There fore, upregulation of MMP2 and MMP9 are crucial for IL 1B induced GA cell migration and invasion. IL 1B induced activation of JNK doesnt participate in regulation of GA cell migration and invasion It is well known that members of MAPK play important roles in regulation of cellular responses to cytokines license with Pfizer and stress, and P38 and JNK are the major MAPK family members that regulate IL 1B signaling pathways. To understand whether JNK is also associated with IL 1B induced GA cell migration and invasion, Western blot analysis was performed to detect the activation of JNK in response to IL 1B. As e hibited in Figure 5A, p JNK was detected in both AGS and MNK 45 cell lines after stimulation with IL 1B for 30 min.
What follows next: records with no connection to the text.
Lemma validate_columns_run cols first rest w :
  for_each cols (λ col,
    first' ← first_row (first :: rest);
    if decide (first' !! Some col = None)
    then raise (ValueError ("Missing required column: " +:+ col))
    else mret ()) w
  = match head (filter (λ col, first !! Some col = None) cols) with
    | Some col => (Raise (ValueError ("Missing required column: " +:+ col)), w)
    | None => (Ok (), w)
    end.
Proof.
  induction cols as [|col cols IH]; simpl; [done|].
  rewrite filter_cons. unfold mbind, Py_bind at 1. simpl.
  unfold mbind, Py_bind at 1. simpl.
  unfold mret, Py_ret at 1. case_decide; simpl; [done|]. apply IH.
Qed.

Lemma load_table_run file_path w :
  load_table file_path w
  = (Ok (load_outcome (files w file_path)).1,
     write w (load_outcome (files w file_path)).2).
Proof.
  unfold load_table, try_except, load_outcome, write.
  unfold mbind, Py_bind at 1.
  destruct (files w file_path) as [lines|e]; [|done].
  destruct (DictReader lines) as [|first rest]; [done|].
  unfold mbind, Py_bind at 1. rewrite validate_columns_run.
  fold (missing_column first).
  destruct (missing_column first);
    unfold Py_bind, print, emit, mret, Py_ret, first_row; simpl; [done|].
  by rewrite <-app_assoc.
Qed.

Lemma DictReader_first fieldnames data first rest :
  DictReader (fieldnames :: data) = first :: rest →
  ∃ fields, first = dict_row fieldnames fields.
Proof.
  simpl. destruct (filter _ data) as [|fields l]; [done|].
  intros [= <- _]. by exists fields.
Qed.

Lemma missing_column_Some first col :
  col ∈ required_columns → first !! Some col = None →
  is_Some (missing_column first).
Proof.
  intros Hcol Hnone. unfold missing_column.
  destruct (filter _ required_columns) as [|c l] eqn:Hf; [|by eexists].
  exfalso. eapply (filter_nil_not_elem_of _ _ col); eauto.
Qed.

Lemma missing_column_None first :
  (∀ col, col ∈ required_columns → first !! Some col ≠ None) →
  missing_column first = None.
Proof.
  intros Hall. unfold missing_column.
  destruct (filter _ required_columns) as [|c l] eqn:Hf; [done|].
  assert (c ∈ filter (λ col, first !! Some col = None) required_columns) as Hc
    by (rewrite Hf; set_solver).
  apply list_elem_of_filter in Hc as [Hnone Hc]. by destruct (Hall c).
Qed.

(** C5 (amended): [load_table] never raises; it returns either all the
    records parsed from the file or the empty list.  It returns the empty
    list when the file cannot be opened or read, when the file has no data
    row, and when a required column is missing from the header.  When the
    header has every required column it returns all the parsed records,
    a line with fewer fields than the header included (its missing values
    are [None]). *)
Theorem load_table_total (file_path : string) (w : world) :
  ∃ ciphers out,
    load_table file_path w = (Ok ciphers, write w out)
    ∧ (ciphers = [] ∨ ∃ lines, files w file_path = Ok lines ∧ ciphers = DictReader lines)
    ∧ (∀ e, files w file_path = Raise e → ciphers = [])
    ∧ (∀ lines, files w file_path = Ok lines → DictReader lines = [] → ciphers = [])
    ∧ (∀ fieldnames data col,
         files w file_path = Ok (fieldnames :: data) →
         col ∈ required_columns → col ∉ fieldnames → ciphers = [])
    ∧ (∀ fieldnames data,
         files w file_path = Ok (fieldnames :: data) →
         (∀ col, col ∈ required_columns → col ∈ fieldnames) →
         ciphers = DictReader (fieldnames :: data)).
Proof.
  eexists _, _. split; [apply load_table_run|].
  unfold load_outcome.
  destruct (files w file_path) as [lines|e] eqn:Hread; simpl.
  2:{ repeat split; try done; auto. }
  destruct (DictReader lines) as [|first rest] eqn:Hparsed; simpl.
  { split; [auto|]. do 3 (split; [done|]).
    intros fieldnames data [= ->] _. by rewrite <-Hparsed. }
  destruct (missing_column first) as [col|] eqn:Hmiss; simpl.
  - split; [auto|]. do 3 (split; [done|]).
    intros fieldnames data [= ->] Hall. exfalso.
    destruct (DictReader_first _ _ _ _ Hparsed) as [fields ->].
    rewrite missing_column_None in Hmiss; [done|].
    intros c Hc. rewrite dict_row_lookup_None. auto.
  - split; [right; eauto|]. split; [done|]. split; [|split].
    + intros lines' [= <-] Hempty. congruence.
    + intros fieldnames data col [= ->] Hcol Hnot. exfalso.
      destruct (DictReader_first _ _ _ _ Hparsed) as [fields ->].
      destruct (missing_column_Some (dict_row fieldnames fields) col) as [? ?];
        [done| by apply dict_row_lookup_None | congruence].
    + intros fieldnames data [= ->] _. done.
Qed.

Lemma load_table_total_witness :
  ∃ ciphers out,
    load_table table_path short_row_world = (Ok ciphers, write short_row_world out)
    ∧ ciphers = DictReader [required_columns; ["AES"]].
Proof.
  destruct (load_table_total table_path short_row_world)
    as (ciphers & out & Hrun & _ & _ & _ & _ & Hall).
  exists ciphers, out. split; [exact Hrun|].
  apply (Hall required_columns [["AES"]]); [reflexivity|]. intros col Hcol. exact Hcol.
Defined.

(** C5 as stated fails: a data line that gives no value for a required
    column does not make the loader return the empty list. *)
Lemma load_table_short_row_counterexample :
  ¬ (∀ w file_path fieldnames data fields col,
       files w file_path = Ok (fieldnames :: data) →
       fields ∈ data → col ∈ required_columns →
       (¬ ∃ s, dict_row fieldnames fields !! Some col = Some (VStr s)) →
       (load_table file_path w).1 = Ok []).
Proof.
  intros Hclaim.
  assert ((load_table table_path short_row_world).1
          = Ok [dict_row required_columns ["AES"]]) as Hrun
    by (vm_compute; reflexivity).
  rewrite (Hclaim short_row_world table_path required_columns [["AES"]]
             ["AES"] "Speed") in Hrun.
  - discriminate Hrun.
  - reflexivity.
  - apply list_elem_of_singleton. reflexivity.
  - unfold required_columns. set_solver.
  - intros [s Hs]. vm_compute in Hs. discriminate Hs.
Qed.

(** ** Entry point *)

Lemma main_halts_on_empty w w' :
  load_table table_path w = (Ok [], w') →
  main w = (Ok (), write w' [Print "Unable to load or validate the CSV file. Exiting."]).
Proof.
  intros Hload. unfold main, mbind, Py_bind. by rewrite Hload.
Qed.

(** The answer map collected by [main] has the five attributes of the
    questions, in order. *)
Lemma collect_answers_keys w user_answers w' :
  collect_answers questions [] w = (Ok user_answers, w') →
  user_answers.*1 = questions.*2.
Proof.
  unfold questions. simpl. unfold mbind, Py_bind.
  repeat (match goal with
          | |- context [ask_question ?q ?o ?w] =>
              destruct (ask_question q o w) as [[?|?] ?]; [|done]
          end; simpl).
  unfold mret, Py_ret. intros [= <- _]. reflexivity.
Qed.

(** C6: when the header of the input file lacks the column ["Cipher"], the
    loader returns the empty list; and whenever the loader returns the
    empty list, [main] prints one message and returns: it reads nothing
    from standard input, asks no question and prints no ranking. *)
Theorem missing_cipher_column_halts (w : world) (fieldnames : list string)
    (data : list (list string)) :
  files w table_path = Ok (fieldnames :: data) →
  "Cipher" ∉ fieldnames →
  (∃ e, load_table table_path w = (Ok [], write w [PrintLoadError e])
        ∧ main w = (Ok (), write w [PrintLoadError e;
                      Print "Unable to load or validate the CSV file. Exiting."]))
  ∧ (∀ w0 w1, load_table table_path w0 = (Ok [], w1) →
       main w0 = (Ok (), write w1
                    [Print "Unable to load or validate the CSV file. Exiting."])).
Proof.
  intros Hread Hnot. split; [|apply main_halts_on_empty].
  assert (∃ e, load_outcome (files w table_path) = ([], [PrintLoadError e]))
    as [e He].
  { unfold load_outcome. rewrite Hread.
    destruct (DictReader (fieldnames :: data)) as [|first rest] eqn:Hparsed;
      [by eexists|].
    destruct (DictReader_first _ _ _ _ Hparsed) as [fields ->].
    destruct (missing_column_Some (dict_row fieldnames fields) "Cipher")
      as [col ->]; [set_solver | by apply dict_row_lookup_None | by eexists]. }
  exists e. pose proof (load_table_run table_path w) as Hload.
  rewrite He in Hload. simpl in Hload. split; [done|].
  rewrite (main_halts_on_empty _ _ Hload). unfold write; simpl.
  by rewrite <-app_assoc.
Qed.
(** The tuple comparison behind [a < b]. *)
Definition ltb (a b : datetime) : bool :=
  let cmp := [ (year a, year b); (month a, month b); (day a, day b);
               (hour a, hour b); (minute a, minute b); (second a, second b);
               (microsecond a, microsecond b) ] in
  (fix go (l : list (Z * Z)) : bool :=
     match l with
     | [] => false
     | (x, y) :: l' => (x <? y) || ((x =? y) && go l')
     end) cmp.

(** The microseconds since midnight of a time of day. *)
Definition us_of_day (h mi s us : Z) : Z :=
  ((h * 60 + mi) * 60 + s) * US_PER_SECOND + us.

(** [t.strftime('%H:%M:%S,%f')] *)
Definition strftime_HMSf (t : datetime) : string :=
  PyStr.pad2 (hour t) ++ ":" ++ PyStr.pad2 (minute t) ++ ":" ++
  PyStr.pad2 (second t) ++ "," ++ PyStr.pad6 (microsecond t).

(** [t.strftime('%d.%m.%Y %H:%M:%S')]; the year is printed without
    padding, as the C library does on Linux. *)
Definition strftime_dmYHMS (t : datetime) : string :=
  PyStr.pad2 (day t) ++ "." ++ PyStr.pad2 (month t) ++ "." ++
  PyStr.of_Z (year t) ++ " " ++
  PyStr.pad2 (hour t) ++ ":" ++ PyStr.pad2 (minute t) ++ ":" ++
  PyStr.pad2 (second t).

End PyDatetime.

(* ================================================================== *)
(** ** Exceptions *)
(* ================================================================== *)

(** A Python exception is kept as its message [str(e)]. *)
Definition exn := string.

Inductive result (A : Type) : Type :=
| Ok (a : A)
| Raise (e : exn).
Arguments Ok {A} a.
Arguments Raise {A} e.

Definition bind {A B : Type} (r : result A) (k : A -> result B) : result B :=
  match r with
  | Ok a => k a
  | Raise e => Raise e
  end.

Notation "x <- r ;; k" := (bind r (fun x => k))
  (at level 61, r at next level, right associativity).

Definition of_option {A : Type} (o : option A) (e : exn) : result A :=
  match o with
  | Some a => Ok a
  | None => Raise e
  end.
(** The two decoding failures the handlers catch: the body is replaced
    by the text of the empty JSON object and the answer is 400. *)
Lemma caught_decode_failure_gets_400 job_name note job fields s body_str e :
  let event := Demo.post fields in
  from_scheduler event = false ->
  truthy (match dict_get event "isBase64Encoded" with
          | Some v => v
          | None => VBool false
          end) = true ->
  dict_get event "body" = Some body_str ->
  match b64decode body_str with
  | Ok raw => utf8_decode raw = Raise e /\ exn_cls e = UnicodeDecodeError
  | Raise e' => e' = e /\ exn_cls e = BinasciiError
  end ->
  json_loads "{}" = Ok (VDict []) ->
  let o := handler job_name note job event s in
  res o = Ok (json_response 400
                "Invalid request: Expected 'source: aws.events' in POST body")
  /\ final o = s /\ quiet (effects o).
Proof.
  intros event Hsrc Hflag Hbody Hfail Hjson.
  eapply handler_post_mismatch with (text := "{}") (d := []);
    try done; try reflexivity.
  unfold body_string. rewrite Hflag, Hbody.
  unfold bind, try_except, lift, print, emit, ret, raise, of_class.
  destruct (b64decode body_str) as [raw|e'].
  - destruct Hfail as [-> Hcls]. rewrite Hcls. done.
  - destruct Hfail as [-> Hcls]. rewrite Hcls. done.
Qed.

(** C10 (the failing input).  A POST envelope flagged isBase64Encoded
    whose body is the one-character string U+00E9: base64.b64decode
    rejects it with a plain ValueError, which the inner except clause
    does not list, and each of the three handlers answers 500. *)
Theorem non_ascii_base64_body_gets_500 (s : store) :
  let event :=
    Demo.post [("isBase64Encoded", VBool true); ("body", VStr Demo.e_acute)] in
  Forall (fun lambda_handler : dict -> M response =>
            let o := lambda_handler event s in
            res o = Ok (json_response 500
                          "Internal server error: string argument should contain only ASCII characters")
            /\ statusCode (json_response 500 "") = 500
            /\ final o = s /\ quiet (effects o))
    [github_trending.lambda_handler; hacker_news.lambda_handler;
     tech_feed.lambda_handler].
Proof.
  intros event.
  split_handlers; unfold handler; subst event;
    (split; [reflexivity|]; split; [reflexivity|];
     split; [reflexivity|]; quiet_tac).
Qed.
End GateClaims.

(** C5 (as stated) fails: on the empty event the handler of the GitHub
    Trending job answers 400, which is no status of the server-error
    class. *)
Lemma unrecognized_event_is_not_server_side :
  ~ no_action_is_server_side
      (@github_trending.lambda_handler Demo.lib Demo.silent).
Proof.
  intros Hstated.
  destruct (Hstated [] ∅ eq_refl eq_refl) as (r & Hr & Hside & _).
  vm_compute in Hr. injection Hr as <-.
  unfold server_side in Hside. simpl in Hside. lia.
Qed.

Lemma unrecognized_event_gets_bare_400_witness :
  Forall (fun lambda_handler : dict -> M response =>
            let o := lambda_handler [("detail", VStr "manual run")] ∅ in
            res o = Ok {| statusCode := 400; headers := None; body := None |}
            /\ final o = ∅ /\ quiet (effects o))
    [@github_trending.lambda_handler Demo.lib Demo.silent;
     @hacker_news.lambda_handler Demo.lib Demo.silent;
     @tech_feed.lambda_handler Demo.lib Demo.silent].
Proof.
  apply (@unrecognized_event_gets_bare_400 Demo.lib Demo.silent
           [("detail", VStr "manual run")] ∅); reflexivity.
Defined.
However, the results of both Transwell migration and invasion assays showed that the increased migration and invasion of both AGS and MKN 45 cells induced by IL 1B stimulation were not attenuated by knockdown JNK with siRNA nor attenuated by inhibition JNK pathway with JNK inhibitor SP600125 neither, The number of migrated and invasive cells almost did not showed change before or after transfection with siRNA against JNK or with or without pre treated with JNK inhibitor SP600125. JNK was not associated with IL 1B promoted the GA cell migration and invasion having been further verified by AP 1 luciferase reporter assay. As the upstream kinase of c jun, JNK is able to activate AP 1, and the activation of AP 1 by JNK is closely related with JNKs function on regulation of various cellular reaction including cancer cell migration and invasion, however, IL 1B induced AP 1 activation in both AGS and MKN 45 cells was not inhibited by JNK siRNA nor JNK inhibitor SP600125 neither.

All together, these data strongly indicate that the increased GA migration and invasion promoted by IL 1B are not regulated by JNK. Phospho p38 is upregulated and correlates with the e pression of IL 1B, MMP2, MMP9 and c fos in human GA tissues The e pression of p p38 in a series of 105 GA tissues and the paired non neoplastic gastric tissues was e amined by immunohistochemistry. Of the 105 cancer samples, 53 cases of GA tissues e hibited over e pression of p p38 compared to the paired non neoplastic gastric tissues. Positive p p38 e pression was frequently observed in both the GA cell cytoplasm and nucleus. No significant Drug_discovery associations were observed between overe pression of p p38 in the patients age, gender, tumor size, histological type, or grade of differentiation. However, overe pression of p p38 displayed significantly related with lymph node metastasis, and invasion beyond the serosa. These data suggest that overe pression of p p38 is associated with metastasis in human GA.